Stored items:

-- Opening Marker --

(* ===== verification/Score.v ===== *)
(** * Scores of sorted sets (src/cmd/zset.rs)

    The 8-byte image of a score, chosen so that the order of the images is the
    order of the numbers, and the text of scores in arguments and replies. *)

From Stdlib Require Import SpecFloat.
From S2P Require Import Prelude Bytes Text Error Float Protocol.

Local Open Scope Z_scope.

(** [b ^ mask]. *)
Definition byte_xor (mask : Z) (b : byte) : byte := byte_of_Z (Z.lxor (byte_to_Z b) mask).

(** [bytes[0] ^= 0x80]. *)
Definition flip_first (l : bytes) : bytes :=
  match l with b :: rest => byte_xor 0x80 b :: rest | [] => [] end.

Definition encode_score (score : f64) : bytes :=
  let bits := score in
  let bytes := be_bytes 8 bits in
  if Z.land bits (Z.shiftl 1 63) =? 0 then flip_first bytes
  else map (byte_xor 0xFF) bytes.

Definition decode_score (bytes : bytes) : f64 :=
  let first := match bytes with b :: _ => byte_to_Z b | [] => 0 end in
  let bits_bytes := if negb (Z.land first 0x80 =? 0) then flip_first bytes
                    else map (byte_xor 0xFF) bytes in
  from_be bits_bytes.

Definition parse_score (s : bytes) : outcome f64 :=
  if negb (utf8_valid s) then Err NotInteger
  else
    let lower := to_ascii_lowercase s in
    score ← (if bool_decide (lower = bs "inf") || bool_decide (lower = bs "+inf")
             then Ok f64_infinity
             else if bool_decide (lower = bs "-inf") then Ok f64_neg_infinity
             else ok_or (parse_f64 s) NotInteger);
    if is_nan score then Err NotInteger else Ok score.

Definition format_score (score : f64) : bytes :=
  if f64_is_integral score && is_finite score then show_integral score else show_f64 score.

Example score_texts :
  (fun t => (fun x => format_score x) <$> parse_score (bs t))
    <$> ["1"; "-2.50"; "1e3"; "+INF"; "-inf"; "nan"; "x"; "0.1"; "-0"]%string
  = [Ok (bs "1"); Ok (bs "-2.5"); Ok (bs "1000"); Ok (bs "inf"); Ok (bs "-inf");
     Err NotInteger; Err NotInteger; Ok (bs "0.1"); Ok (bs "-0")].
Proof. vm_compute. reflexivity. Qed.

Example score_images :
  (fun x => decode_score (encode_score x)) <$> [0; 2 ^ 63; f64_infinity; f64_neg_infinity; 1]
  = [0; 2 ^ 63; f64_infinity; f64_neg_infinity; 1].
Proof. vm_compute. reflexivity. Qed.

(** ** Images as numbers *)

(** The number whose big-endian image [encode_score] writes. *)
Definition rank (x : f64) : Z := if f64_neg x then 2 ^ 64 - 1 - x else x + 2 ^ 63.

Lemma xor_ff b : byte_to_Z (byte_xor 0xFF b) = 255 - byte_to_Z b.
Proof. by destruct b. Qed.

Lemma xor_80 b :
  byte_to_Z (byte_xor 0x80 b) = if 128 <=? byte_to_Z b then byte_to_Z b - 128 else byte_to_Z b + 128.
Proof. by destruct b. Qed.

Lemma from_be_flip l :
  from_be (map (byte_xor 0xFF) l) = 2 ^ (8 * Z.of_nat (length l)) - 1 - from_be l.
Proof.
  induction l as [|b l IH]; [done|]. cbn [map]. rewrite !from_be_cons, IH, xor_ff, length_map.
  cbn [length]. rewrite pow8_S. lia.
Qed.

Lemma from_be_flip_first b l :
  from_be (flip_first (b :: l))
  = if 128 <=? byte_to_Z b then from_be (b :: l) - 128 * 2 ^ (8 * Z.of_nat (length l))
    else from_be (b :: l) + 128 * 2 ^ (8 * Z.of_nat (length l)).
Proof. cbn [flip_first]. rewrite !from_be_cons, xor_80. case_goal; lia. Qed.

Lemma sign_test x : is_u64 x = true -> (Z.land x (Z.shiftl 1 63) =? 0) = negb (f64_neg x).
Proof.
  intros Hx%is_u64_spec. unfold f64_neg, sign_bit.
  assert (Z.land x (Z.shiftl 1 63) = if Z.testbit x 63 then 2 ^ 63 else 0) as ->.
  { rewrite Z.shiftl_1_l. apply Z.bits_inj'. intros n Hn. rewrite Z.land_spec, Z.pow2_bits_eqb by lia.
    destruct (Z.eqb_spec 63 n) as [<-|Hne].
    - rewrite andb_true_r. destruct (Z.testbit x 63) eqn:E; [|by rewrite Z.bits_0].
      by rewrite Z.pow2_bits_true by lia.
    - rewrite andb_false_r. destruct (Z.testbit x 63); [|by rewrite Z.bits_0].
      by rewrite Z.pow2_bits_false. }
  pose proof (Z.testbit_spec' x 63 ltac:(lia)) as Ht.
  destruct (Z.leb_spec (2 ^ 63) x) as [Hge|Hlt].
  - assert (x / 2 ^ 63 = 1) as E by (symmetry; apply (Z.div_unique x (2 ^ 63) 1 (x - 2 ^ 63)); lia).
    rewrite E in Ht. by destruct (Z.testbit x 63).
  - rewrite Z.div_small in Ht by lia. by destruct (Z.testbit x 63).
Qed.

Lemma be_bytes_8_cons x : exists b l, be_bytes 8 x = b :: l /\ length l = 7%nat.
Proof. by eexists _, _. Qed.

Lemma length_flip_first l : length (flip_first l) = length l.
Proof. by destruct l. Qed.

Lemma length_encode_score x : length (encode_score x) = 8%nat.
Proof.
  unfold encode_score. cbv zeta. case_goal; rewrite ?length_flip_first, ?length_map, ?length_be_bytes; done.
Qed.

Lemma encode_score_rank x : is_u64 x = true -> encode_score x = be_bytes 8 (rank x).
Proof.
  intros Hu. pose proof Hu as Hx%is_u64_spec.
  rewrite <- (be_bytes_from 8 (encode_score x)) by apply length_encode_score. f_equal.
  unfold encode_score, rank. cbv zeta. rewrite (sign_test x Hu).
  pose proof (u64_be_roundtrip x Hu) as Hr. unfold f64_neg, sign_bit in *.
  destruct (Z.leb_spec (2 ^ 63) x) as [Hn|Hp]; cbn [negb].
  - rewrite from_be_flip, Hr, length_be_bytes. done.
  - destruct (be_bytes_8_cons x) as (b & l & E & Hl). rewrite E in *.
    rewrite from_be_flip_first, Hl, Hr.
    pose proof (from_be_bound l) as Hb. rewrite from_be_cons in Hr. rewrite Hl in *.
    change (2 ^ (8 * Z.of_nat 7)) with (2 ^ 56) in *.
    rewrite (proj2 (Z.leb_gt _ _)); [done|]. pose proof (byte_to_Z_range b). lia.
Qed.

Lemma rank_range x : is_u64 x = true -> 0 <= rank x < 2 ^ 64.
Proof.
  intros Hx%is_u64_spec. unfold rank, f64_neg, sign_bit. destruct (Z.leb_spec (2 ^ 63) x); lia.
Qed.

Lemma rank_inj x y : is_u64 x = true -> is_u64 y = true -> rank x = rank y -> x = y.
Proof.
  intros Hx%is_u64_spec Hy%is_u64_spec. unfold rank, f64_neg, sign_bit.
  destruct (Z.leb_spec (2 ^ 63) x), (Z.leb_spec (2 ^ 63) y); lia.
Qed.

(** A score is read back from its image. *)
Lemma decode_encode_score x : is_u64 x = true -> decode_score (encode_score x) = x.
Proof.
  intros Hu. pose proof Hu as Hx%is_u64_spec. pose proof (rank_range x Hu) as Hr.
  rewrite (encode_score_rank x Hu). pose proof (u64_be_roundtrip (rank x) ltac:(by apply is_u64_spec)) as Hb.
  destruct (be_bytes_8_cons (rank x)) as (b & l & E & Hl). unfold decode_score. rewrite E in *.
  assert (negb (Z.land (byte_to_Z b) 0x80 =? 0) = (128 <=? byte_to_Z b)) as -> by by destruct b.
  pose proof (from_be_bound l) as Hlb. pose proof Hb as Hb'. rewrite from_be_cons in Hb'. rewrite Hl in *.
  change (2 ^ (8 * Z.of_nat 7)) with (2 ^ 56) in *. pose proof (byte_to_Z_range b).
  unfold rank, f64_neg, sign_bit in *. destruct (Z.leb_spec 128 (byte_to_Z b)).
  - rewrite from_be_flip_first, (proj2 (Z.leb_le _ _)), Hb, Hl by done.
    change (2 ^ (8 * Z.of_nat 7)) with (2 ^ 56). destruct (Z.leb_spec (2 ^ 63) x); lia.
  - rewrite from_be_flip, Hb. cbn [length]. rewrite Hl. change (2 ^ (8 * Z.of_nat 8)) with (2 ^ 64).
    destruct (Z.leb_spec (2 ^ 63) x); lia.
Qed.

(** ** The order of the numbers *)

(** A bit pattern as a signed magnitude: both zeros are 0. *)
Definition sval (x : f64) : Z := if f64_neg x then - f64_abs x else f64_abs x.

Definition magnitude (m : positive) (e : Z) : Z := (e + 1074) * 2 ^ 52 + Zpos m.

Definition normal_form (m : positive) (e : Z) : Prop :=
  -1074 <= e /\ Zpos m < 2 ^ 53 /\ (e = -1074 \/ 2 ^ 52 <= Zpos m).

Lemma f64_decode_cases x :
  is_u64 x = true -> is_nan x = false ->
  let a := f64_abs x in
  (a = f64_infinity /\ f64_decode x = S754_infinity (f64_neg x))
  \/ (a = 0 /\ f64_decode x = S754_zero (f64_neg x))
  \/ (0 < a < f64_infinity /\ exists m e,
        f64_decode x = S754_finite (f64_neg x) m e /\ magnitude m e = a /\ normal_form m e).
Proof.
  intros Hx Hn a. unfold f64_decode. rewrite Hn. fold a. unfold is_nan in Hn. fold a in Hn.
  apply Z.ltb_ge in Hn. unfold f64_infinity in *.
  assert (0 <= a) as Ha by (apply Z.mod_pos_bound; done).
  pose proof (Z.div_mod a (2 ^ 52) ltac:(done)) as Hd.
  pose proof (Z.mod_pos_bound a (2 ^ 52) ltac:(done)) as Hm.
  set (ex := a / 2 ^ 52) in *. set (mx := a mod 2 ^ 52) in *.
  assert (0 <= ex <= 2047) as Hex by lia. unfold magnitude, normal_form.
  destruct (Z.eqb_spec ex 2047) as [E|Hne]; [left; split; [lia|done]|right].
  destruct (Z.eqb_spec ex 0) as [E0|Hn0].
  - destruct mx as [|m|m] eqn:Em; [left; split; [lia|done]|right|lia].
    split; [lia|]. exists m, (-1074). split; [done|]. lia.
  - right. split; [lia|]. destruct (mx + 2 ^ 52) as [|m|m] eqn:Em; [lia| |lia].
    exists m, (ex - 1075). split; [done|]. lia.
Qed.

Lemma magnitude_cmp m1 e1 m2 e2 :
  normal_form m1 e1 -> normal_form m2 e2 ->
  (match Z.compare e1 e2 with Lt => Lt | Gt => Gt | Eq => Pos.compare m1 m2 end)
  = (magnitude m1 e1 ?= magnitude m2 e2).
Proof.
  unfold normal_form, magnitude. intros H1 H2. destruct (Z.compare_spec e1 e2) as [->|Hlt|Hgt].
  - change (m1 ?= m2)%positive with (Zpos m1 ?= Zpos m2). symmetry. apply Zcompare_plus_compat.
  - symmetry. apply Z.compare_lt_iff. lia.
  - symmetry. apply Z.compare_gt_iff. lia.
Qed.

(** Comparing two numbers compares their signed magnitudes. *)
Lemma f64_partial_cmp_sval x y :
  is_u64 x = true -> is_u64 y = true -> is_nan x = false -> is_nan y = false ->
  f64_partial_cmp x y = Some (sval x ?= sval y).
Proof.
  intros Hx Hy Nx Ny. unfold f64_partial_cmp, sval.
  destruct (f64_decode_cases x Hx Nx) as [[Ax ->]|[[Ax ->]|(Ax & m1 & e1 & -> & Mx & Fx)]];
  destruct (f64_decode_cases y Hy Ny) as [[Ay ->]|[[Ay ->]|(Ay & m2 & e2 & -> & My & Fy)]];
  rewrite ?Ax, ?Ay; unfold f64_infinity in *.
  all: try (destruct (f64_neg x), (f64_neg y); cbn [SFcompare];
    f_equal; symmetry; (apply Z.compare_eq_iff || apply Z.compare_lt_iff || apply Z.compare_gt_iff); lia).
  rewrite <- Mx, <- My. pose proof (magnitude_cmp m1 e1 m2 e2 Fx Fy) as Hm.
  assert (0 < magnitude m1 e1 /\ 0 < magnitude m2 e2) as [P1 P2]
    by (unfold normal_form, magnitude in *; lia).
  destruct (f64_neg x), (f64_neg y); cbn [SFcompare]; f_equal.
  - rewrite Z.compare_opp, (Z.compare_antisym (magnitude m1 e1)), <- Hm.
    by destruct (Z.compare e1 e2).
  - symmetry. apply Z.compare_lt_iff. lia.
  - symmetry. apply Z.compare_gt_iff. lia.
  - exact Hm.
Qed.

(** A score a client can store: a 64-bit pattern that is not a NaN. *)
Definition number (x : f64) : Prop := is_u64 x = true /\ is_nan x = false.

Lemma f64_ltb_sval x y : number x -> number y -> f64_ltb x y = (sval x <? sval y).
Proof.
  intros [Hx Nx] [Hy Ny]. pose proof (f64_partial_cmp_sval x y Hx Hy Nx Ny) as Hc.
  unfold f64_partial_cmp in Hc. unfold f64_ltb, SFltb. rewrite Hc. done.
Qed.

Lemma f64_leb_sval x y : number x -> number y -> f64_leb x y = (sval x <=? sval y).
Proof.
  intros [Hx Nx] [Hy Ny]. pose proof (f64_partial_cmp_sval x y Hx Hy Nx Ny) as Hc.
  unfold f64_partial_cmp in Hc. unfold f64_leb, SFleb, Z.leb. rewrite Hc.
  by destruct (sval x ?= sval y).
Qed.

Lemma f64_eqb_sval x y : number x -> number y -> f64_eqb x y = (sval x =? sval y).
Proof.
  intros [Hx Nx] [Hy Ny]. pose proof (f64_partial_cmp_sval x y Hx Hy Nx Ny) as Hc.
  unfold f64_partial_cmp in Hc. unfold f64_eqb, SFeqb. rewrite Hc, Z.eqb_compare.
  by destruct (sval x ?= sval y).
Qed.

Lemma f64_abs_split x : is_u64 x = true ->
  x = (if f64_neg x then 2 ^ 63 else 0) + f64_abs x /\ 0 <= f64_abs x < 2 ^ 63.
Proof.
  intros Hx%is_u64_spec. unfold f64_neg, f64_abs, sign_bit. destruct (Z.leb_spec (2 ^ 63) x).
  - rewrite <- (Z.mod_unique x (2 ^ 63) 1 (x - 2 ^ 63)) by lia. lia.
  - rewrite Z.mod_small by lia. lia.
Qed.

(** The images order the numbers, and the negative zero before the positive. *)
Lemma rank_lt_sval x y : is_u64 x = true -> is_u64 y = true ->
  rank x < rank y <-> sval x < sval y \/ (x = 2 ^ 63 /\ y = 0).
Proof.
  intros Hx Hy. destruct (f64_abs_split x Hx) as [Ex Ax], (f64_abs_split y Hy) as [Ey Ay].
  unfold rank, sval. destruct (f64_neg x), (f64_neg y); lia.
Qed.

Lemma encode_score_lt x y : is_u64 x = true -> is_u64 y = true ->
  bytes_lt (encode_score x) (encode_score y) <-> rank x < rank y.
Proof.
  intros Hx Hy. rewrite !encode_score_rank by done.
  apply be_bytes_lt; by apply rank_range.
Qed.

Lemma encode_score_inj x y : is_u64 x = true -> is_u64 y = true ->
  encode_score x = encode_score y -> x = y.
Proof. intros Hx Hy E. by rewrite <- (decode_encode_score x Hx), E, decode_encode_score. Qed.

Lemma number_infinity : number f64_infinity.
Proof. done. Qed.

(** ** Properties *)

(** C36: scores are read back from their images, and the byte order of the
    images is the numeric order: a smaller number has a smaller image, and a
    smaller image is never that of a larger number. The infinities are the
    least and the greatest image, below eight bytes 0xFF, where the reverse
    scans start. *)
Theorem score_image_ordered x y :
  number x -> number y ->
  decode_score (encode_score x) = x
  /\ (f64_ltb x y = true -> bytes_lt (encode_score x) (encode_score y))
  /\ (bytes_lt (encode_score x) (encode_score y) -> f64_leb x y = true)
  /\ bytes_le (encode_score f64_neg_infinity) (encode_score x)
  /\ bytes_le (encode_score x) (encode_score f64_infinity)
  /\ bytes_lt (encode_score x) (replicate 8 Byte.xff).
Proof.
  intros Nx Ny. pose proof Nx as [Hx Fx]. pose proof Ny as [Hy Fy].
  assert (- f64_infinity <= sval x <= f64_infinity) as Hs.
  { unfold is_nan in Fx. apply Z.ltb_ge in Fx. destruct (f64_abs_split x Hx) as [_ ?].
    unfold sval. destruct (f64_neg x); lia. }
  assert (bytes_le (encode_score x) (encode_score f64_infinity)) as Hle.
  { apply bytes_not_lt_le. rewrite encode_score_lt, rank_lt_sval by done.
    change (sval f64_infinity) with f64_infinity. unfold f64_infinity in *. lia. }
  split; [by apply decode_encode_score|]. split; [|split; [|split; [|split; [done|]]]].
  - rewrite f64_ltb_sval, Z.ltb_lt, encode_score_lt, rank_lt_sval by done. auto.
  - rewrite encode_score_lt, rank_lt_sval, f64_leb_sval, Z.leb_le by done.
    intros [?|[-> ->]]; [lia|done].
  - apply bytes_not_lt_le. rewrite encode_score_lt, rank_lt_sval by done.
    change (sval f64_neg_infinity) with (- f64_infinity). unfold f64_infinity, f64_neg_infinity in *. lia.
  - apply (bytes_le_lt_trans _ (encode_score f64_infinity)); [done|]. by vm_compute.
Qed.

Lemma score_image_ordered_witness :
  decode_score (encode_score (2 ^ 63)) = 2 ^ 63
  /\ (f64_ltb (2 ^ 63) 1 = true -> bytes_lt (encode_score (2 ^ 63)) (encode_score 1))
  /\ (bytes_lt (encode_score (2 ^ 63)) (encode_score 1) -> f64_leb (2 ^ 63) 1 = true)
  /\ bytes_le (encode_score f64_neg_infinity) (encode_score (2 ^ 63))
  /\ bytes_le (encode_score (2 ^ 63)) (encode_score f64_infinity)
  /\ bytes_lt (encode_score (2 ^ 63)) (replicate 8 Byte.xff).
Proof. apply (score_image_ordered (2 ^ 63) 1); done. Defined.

-- Closing Marker --
-- Opening Marker --

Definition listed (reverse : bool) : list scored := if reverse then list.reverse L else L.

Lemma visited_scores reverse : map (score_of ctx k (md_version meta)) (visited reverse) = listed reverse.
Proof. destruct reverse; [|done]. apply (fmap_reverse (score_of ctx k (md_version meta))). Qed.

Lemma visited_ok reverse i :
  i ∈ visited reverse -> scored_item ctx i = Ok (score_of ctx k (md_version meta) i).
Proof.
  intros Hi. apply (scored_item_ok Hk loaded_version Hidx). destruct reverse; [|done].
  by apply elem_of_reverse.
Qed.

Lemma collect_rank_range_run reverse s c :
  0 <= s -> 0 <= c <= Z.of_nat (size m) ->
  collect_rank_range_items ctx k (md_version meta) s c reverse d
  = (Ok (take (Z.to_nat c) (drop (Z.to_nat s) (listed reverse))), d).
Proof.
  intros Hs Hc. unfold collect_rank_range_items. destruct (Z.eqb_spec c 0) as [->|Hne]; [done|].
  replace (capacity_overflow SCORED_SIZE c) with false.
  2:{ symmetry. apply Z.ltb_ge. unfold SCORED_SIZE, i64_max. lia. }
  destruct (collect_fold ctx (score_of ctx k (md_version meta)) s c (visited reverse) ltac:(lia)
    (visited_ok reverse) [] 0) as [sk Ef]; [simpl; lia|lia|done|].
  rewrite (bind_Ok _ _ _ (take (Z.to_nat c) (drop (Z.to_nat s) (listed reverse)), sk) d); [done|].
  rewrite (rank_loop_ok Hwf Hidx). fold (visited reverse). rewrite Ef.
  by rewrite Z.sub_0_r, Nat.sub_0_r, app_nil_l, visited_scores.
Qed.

-- Closing Marker --

WHAT YOU ARE ASKED TO DO: The answer must be every line of the entries that includes the word "positive".

TASK SOLUTION:
Definition magnitude (m : positive) (e : Z) : Z := (e + 1074) * 2 ^ 52 + Zpos m.
Definition normal_form (m : positive) (e : Z) : Prop :=
  - change (m1 ?= m2)%positive with (Zpos m1 ?= Zpos m2). symmetry. apply Zcompare_plus_compat.
(** The images order the numbers, and the negative zero before the positive. *)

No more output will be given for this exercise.